Anyone not au fait with the themes and planning to see Cosmic Trigger in London this week (you should if you can), might want to familiarise themselves beforehand. 

Dixie McDevitt, 15, Daisy Campbel's daughter, as Luna

Dixie McDevitt, 15, as Luna


There is some expositional dialogue early on between Wilson, Shea (Tom Baker), Thornley and Burroughs. And while it does give a handy explaination of such theories as the Law of Fives and the significance (or not) of the number 23, it is more an expert’s sprint than a novice hurdle. That said, there is a lot of ground to cover.

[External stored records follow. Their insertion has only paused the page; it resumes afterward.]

(** C6, as the code has it.  In the loop of [process_keyword] over the
    matched references, a detail fetch that fails with a
    [requests.RequestException] is isolated: [get_abstract] returns the
    record with the abstract ["Abstract fetch failed"], the record is
    inserted on its own (the collection accepting it), and the loop goes on
    with the remaining references; a fetch that returns a body of the
    expected shape stores the abstract read from that body.  So, when every
    detail fetch either fails in this way or returns such a body, and the
    collection accepts the writes, the loop runs to its end: one detail
    request is sent and one document is inserted for every reference, in
    order, with the abstract its own reply gives.  No other failure is
    isolated.  When the fetch raises another exception, when the body has
    not the expected shape, or when [insert_one] raises, the exception ends
    the loop: nothing is stored for that reference, the remaining
    references are neither requested nor stored, and [process_keyword]
    logs the exception and returns. *)
Theorem detail_failures_are_isolated :
  (forall doc rest (s : EPOClient * World) pn pt,
      identify E doc = Ok (pn, pt) ->
      fetch_fails (detail_reply E pn pt s) = true ->
      (forall tr,
          insert_one E tr (JObj [("patentNumber", JStr pn);
                                 ("abstract", JStr "Abstract fetch failed")]) = None) ->
      exists w',
        fst (get_abstract E pn pt s)
        = Ok (JObj [("patentNumber", JStr pn); ("abstract", JStr "Abstract fetch failed")])
        /\ for_each (doc :: rest) (process_doc E) s
           = for_each rest (process_doc E) (fst (ensured E s), w')
        /\ patents w'
           = patents (snd s)
               ++ [JObj [("patentNumber", JStr pn); ("abstract", JStr "Abstract fetch failed")]]
        /\ inserts (trace w')
           = inserts (trace (snd s))
               ++ [JObj [("patentNumber", JStr pn); ("abstract", JStr "Abstract fetch failed")]])
  /\ (forall doc rest (s : EPOClient * World) pn pt data a,
        identify E doc = Ok (pn, pt) ->
        decoded (detail_reply E pn pt s) = Ok data ->
        abstract_of data = Ok a ->
        (forall tr, insert_one E tr (JObj [("patentNumber", JStr pn); ("abstract", a)]) = None) ->
        exists w',
          fst (get_abstract E pn pt s) = Ok (JObj [("patentNumber", JStr pn); ("abstract", a)])
          /\ for_each (doc :: rest) (process_doc E) s
             = for_each rest (process_doc E) (fst (ensured E s), w')
          /\ patents w'
             = patents (snd s) ++ [JObj [("patentNumber", JStr pn); ("abstract", a)]]
          /\ inserts (trace w')
             = inserts (trace (snd s)) ++ [JObj [("patentNumber", JStr pn); ("abstract", a)]]
          /\ gets (trace w')
             = gets (trace (snd s)) ++ [detail_endpoint E (fst (ensured E s)) pn pt])
  /\ (forall docs ids (s : EPOClient * World),
        Forall2 (fun doc id => identify E doc = Ok id) docs ids ->
        (forall tr endpoint h, benign (requests_get E tr endpoint h)) ->
        (forall tr d, insert_one E tr d = None) ->
        exists s' recs,
          for_each docs (process_doc E) s = (Ok tt, s')
          /\ patents (snd s') = patents (snd s) ++ recs
          /\ inserts (trace (snd s')) = inserts (trace (snd s)) ++ recs
          /\ gets (trace (snd s'))
             = gets (trace (snd s))
                 ++ map (fun id => detail_endpoint E (fst s) (fst id) (snd id)) ids
          /\ Forall2 (fun id rec =>
                        exists a,
                          rec = JObj [("patentNumber", JStr (fst id)); ("abstract", a)]
                          /\ ((forall tr h,
                                 fetch_fails
                                   (requests_get E tr
                                      (detail_endpoint E (fst s) (fst id) (snd id)) h)
                                 = true) ->
                              a = JStr "Abstract fetch failed")
                          /\ (forall data a',
                                (forall tr h,
                                    decoded
                                      (requests_get E tr
                                         (detail_endpoint E (fst s) (fst id) (snd id)) h)
                                    = Ok data) ->
                                abstract_of data = Ok a' ->
                                a = a'))
                     ids recs)
  /\ (forall doc rest (s : EPOClient * World) pn pt e,
        identify E doc = Ok (pn, pt) ->
        (decoded (detail_reply E pn pt s) = Raise e /\ is_RequestException e = false)
        \/ (exists data,
               decoded (detail_reply E pn pt s) = Ok data /\ abstract_of data = Raise e) ->
        exists w',
          fst (get_abstract E pn pt s) = Raise e
          /\ for_each (doc :: rest) (process_doc E) s = (Raise e, (fst (ensured E s), w'))
          /\ gets (trace w')
             = gets (trace (snd s)) ++ [detail_endpoint E (fst (ensured E s)) pn pt]
          /\ inserts (trace w') = inserts (trace (snd s))
          /\ patents w' = patents (snd s))
  /\ (forall doc rest (s : EPOClient * World) pn pt d e,
        identify E doc = Ok (pn, pt) ->
        fst (get_abstract E pn pt s) = Ok d ->
        (forall tr, insert_one E tr d = Some e) ->
        exists w',
          for_each (doc :: rest) (process_doc E) s = (Raise e, (fst (ensured E s), w'))
          /\ gets (trace w')
             = gets (trace (snd s)) ++ [detail_endpoint E (fst (ensured E s)) pn pt]
          /\ inserts (trace w') = inserts (trace (snd s)) ++ [d]
          /\ patents w' = patents (snd s))
  /\ (forall keyword (s : EPOClient * World) results e s3,
        fst (search_patents E keyword s) = Ok results ->
        for_each (matched_references results) (process_doc E) (loop_start E keyword s)
        = (Raise e, s3) ->
        exists w',
          process_keyword E keyword s = (Ok tt, (fst s3, w'))
          /\ trace w'
             = trace (snd s3)
                 ++ [EvLog ERROR ("Error processing results for keyword '" +:+ keyword +:+ "'")
                       (Some e)]
          /\ patents w' = patents (snd s3)).
Proof.
  split; [|split; [|split; [|split; [|split]]]].
  - intros doc rest s pn pt Hid Hfail Hstore.
    destruct (failed_fetch_continues E doc rest s pn pt Hid Hfail Hstore)
      as (w' & Hrun & Hpat & Hins).
    exists w'. split; [|done].
    destruct (get_abstract_spec E pn pt s) as (w1 & -> & _).
    cbn [fst]. by apply detail_outcome_fails.
  - intros doc rest s pn pt data a Hid Hdec Ha Hstore.
    exact (good_fetch_continues doc rest s pn pt data a Hid Hdec Ha Hstore).
  - intros docs ids s Hids Hben Hstore.
    exact (for_each_benign (fst s) docs ids Hids Hben Hstore s eq_refl).
  - intros doc rest s pn pt e Hid Hcase.
    assert (Hout : detail_outcome pn (detail_reply E pn pt s) = Raise e).
    { unfold detail_outcome, detail_attempt.
      destruct Hcase as [[-> ->] | (data & -> & Ha)]; [done|].
      by rewrite Ha, (abstract_of_error data e Ha). }
    destruct (turn_raises doc rest s pn pt Hid) as [Hraise _].
    destruct (Hraise e Hout) as (w' & Hrun & Hrest). exists w'. split; [|done].
    destruct (get_abstract_spec E pn pt s) as (w1 & -> & _). exact Hout.
  - intros doc rest s pn pt d e Hid Hd Hstore.
    destruct (turn_raises doc rest s pn pt Hid) as [_ Hrefused].
    apply (Hrefused d e); [|exact Hstore].
    destruct (get_abstract_spec E pn pt s) as (w1 & Hrun & _). by rewrite Hrun in Hd.
  - intros keyword s results e s3 Hsearch Hloop.
    assert (Hne : matched_references results <> []).
    { intros Hnil. rewrite Hnil in Hloop. discriminate Hloop. }
    rewrite (process_keyword_loop E keyword s results Hsearch Hne), Hloop.
    eexists. split; [reflexivity|]. done.
Qed.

The Cosmic Trigger was squeezed with relish at the weekend, greeted with genuine warmth by a capacity crowd and not an air-kiss in sight.

Still, it is a pity that more of the people who should have seen this simply couldn't afford to. But, the producers say, that is what happens when public subsidy isn't forthcoming. 

And on the other side of the coin, when public subsidy isn't forthcoming you, and your values, are owned by no one. 

Already there have been approaches from cities around the world eager to stage Cosmic Trigger and, after London, the company may never look back.

Take a bow, Daisy. You pulled it off.